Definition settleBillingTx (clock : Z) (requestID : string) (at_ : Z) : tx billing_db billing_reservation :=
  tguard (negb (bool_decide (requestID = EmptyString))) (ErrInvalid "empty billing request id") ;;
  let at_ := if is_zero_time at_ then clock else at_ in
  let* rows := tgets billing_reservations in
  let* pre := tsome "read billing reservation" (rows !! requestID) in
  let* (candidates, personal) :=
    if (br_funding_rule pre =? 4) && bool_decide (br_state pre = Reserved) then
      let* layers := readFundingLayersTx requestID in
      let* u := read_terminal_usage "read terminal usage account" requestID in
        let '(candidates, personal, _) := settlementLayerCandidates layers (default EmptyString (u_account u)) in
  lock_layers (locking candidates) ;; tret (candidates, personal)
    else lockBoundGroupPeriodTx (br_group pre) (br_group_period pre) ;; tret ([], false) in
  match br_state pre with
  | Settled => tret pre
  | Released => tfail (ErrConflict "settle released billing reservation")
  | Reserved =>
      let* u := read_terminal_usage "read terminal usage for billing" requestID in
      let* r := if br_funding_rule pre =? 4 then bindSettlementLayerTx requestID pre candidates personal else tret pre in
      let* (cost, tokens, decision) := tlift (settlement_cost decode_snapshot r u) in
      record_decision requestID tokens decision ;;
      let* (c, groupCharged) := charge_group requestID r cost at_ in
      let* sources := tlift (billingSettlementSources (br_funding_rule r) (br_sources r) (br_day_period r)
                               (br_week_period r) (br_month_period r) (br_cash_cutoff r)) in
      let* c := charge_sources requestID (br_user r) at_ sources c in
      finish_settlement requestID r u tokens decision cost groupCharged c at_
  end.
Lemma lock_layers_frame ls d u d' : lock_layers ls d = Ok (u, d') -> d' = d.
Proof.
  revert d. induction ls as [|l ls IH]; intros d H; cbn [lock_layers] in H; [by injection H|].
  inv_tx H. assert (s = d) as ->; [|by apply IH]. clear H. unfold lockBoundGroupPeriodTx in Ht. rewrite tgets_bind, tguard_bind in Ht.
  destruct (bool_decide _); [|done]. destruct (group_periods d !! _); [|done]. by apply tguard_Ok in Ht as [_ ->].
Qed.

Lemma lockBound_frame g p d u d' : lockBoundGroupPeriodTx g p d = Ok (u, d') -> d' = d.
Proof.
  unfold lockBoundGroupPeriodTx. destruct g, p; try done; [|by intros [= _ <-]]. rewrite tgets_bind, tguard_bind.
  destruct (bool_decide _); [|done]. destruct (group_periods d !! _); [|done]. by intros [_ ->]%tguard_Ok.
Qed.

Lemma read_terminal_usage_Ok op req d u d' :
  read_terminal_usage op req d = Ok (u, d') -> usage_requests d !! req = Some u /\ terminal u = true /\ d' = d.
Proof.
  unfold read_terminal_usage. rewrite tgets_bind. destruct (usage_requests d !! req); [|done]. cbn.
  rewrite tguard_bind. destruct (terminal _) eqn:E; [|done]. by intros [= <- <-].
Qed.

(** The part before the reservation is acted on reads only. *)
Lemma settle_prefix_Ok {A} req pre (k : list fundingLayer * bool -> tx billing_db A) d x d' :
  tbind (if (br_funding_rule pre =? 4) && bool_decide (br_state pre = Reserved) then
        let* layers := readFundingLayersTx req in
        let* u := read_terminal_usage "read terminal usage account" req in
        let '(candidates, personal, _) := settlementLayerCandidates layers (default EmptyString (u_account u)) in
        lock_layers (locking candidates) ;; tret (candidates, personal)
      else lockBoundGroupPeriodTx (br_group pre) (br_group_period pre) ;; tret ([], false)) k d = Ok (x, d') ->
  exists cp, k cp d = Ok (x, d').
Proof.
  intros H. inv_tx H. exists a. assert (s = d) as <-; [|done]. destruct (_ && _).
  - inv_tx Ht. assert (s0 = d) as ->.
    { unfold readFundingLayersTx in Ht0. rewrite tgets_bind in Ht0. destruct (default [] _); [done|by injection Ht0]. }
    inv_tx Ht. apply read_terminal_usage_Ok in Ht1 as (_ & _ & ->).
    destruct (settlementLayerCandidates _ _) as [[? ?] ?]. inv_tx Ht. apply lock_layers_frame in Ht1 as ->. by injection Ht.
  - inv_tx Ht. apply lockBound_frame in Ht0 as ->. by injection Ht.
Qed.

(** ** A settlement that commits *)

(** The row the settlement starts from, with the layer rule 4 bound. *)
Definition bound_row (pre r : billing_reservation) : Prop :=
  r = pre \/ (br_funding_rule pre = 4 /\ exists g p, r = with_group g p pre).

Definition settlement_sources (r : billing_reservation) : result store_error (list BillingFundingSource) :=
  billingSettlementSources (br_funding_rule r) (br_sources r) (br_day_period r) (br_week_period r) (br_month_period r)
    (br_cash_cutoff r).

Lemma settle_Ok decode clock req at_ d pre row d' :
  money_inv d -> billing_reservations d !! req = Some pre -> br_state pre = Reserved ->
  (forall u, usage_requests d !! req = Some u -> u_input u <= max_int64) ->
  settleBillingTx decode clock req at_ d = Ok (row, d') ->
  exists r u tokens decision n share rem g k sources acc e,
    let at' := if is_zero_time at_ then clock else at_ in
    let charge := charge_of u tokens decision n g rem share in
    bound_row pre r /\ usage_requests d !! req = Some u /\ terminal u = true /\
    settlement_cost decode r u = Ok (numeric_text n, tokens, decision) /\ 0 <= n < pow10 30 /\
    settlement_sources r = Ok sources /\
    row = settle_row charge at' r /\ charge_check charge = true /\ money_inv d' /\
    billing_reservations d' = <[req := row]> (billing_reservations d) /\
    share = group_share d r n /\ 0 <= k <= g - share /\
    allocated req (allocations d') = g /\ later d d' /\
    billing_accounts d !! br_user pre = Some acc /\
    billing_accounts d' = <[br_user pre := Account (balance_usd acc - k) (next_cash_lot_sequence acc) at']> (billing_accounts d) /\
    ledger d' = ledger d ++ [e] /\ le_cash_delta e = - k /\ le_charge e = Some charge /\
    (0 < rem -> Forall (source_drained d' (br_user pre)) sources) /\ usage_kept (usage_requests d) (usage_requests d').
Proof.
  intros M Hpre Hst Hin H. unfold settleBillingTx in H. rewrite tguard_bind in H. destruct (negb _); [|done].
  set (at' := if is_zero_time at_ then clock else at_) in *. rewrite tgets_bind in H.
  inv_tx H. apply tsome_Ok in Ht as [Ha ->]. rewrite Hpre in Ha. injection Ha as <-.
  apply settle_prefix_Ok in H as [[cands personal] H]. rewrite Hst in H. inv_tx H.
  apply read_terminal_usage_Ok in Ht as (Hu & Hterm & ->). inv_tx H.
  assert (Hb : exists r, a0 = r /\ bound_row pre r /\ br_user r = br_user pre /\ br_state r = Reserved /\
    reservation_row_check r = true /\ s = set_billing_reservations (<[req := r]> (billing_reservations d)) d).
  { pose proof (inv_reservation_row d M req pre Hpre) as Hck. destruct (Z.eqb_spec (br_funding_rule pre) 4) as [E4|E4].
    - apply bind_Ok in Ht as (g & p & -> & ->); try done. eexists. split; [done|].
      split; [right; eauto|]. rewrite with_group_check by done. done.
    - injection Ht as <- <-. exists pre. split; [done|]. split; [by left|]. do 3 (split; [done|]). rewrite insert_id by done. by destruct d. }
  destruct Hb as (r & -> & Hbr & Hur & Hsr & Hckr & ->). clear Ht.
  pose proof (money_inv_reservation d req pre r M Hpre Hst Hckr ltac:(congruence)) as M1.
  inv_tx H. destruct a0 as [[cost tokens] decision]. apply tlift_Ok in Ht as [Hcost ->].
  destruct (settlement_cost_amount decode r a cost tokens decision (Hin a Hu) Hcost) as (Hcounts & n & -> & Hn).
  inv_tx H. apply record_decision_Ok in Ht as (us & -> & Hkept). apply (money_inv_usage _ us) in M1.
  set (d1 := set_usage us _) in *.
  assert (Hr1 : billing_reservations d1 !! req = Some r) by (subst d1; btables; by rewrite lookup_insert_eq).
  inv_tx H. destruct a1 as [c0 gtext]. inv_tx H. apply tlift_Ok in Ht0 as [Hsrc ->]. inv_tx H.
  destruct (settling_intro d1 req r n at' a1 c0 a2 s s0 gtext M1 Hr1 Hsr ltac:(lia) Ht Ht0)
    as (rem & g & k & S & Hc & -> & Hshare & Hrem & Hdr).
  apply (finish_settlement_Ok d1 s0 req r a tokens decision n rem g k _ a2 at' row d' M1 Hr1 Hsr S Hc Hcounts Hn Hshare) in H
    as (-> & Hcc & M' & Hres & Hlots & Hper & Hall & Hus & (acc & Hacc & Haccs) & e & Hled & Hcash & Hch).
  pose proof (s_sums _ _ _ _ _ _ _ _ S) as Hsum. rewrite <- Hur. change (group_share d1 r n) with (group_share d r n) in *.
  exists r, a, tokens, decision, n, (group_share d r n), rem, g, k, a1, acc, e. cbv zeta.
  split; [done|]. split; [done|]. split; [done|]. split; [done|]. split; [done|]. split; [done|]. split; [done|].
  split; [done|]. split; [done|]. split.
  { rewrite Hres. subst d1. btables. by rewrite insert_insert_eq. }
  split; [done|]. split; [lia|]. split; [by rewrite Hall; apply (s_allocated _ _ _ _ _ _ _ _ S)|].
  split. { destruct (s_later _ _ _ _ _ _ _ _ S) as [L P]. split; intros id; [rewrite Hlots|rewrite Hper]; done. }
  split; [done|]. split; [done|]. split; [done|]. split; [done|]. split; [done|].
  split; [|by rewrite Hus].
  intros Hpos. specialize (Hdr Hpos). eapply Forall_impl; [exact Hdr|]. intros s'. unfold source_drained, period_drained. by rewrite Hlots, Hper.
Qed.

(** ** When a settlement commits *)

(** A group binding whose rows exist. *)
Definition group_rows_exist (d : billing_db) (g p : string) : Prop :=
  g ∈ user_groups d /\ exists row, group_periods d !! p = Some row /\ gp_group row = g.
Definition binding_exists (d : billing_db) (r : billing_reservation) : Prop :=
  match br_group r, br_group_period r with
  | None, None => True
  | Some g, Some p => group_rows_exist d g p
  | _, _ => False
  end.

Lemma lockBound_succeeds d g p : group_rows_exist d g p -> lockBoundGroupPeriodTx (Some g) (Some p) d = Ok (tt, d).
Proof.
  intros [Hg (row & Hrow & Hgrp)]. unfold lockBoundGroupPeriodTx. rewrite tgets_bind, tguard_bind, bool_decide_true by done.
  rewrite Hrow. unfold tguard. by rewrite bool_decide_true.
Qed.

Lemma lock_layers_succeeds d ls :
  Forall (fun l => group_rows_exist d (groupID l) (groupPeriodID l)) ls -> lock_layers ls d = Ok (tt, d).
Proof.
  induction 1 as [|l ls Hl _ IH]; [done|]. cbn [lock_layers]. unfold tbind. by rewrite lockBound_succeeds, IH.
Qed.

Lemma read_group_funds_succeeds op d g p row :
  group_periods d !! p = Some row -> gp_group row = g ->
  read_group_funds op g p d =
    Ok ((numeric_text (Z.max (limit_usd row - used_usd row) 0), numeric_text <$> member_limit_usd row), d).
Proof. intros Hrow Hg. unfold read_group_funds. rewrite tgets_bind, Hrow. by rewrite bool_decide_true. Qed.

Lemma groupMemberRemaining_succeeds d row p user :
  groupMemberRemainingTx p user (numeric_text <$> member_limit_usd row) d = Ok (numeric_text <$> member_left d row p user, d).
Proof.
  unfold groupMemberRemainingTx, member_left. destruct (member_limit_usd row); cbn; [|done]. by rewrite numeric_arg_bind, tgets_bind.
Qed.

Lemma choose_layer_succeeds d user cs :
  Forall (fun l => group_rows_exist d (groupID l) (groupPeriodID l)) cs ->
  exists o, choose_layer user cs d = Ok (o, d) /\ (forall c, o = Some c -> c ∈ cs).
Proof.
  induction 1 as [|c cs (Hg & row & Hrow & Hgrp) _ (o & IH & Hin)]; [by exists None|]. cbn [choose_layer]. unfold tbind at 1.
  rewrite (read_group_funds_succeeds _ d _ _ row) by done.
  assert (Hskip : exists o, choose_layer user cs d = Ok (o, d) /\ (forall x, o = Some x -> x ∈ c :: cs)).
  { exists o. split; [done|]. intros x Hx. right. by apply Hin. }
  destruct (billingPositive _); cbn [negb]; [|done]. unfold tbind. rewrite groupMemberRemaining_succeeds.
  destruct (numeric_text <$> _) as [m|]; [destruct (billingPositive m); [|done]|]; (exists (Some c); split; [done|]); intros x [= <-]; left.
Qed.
.....
| What is expected |
Take the stretch of lines above from the one containing "let* c := charge_sources" through the one containing "revert d. induction" and repeat it exactly, adding no other line.

| Exercise response |
      let* c := charge_sources requestID (br_user r) at_ sources c in
      finish_settlement requestID r u tokens decision cost groupCharged c at_
  end.
Lemma lock_layers_frame ls d u d' : lock_layers ls d = Ok (u, d') -> d' = d.
Proof.
  revert d. induction ls as [|l ls IH]; intros d H; cbn [lock_layers] in H; [by injection H|].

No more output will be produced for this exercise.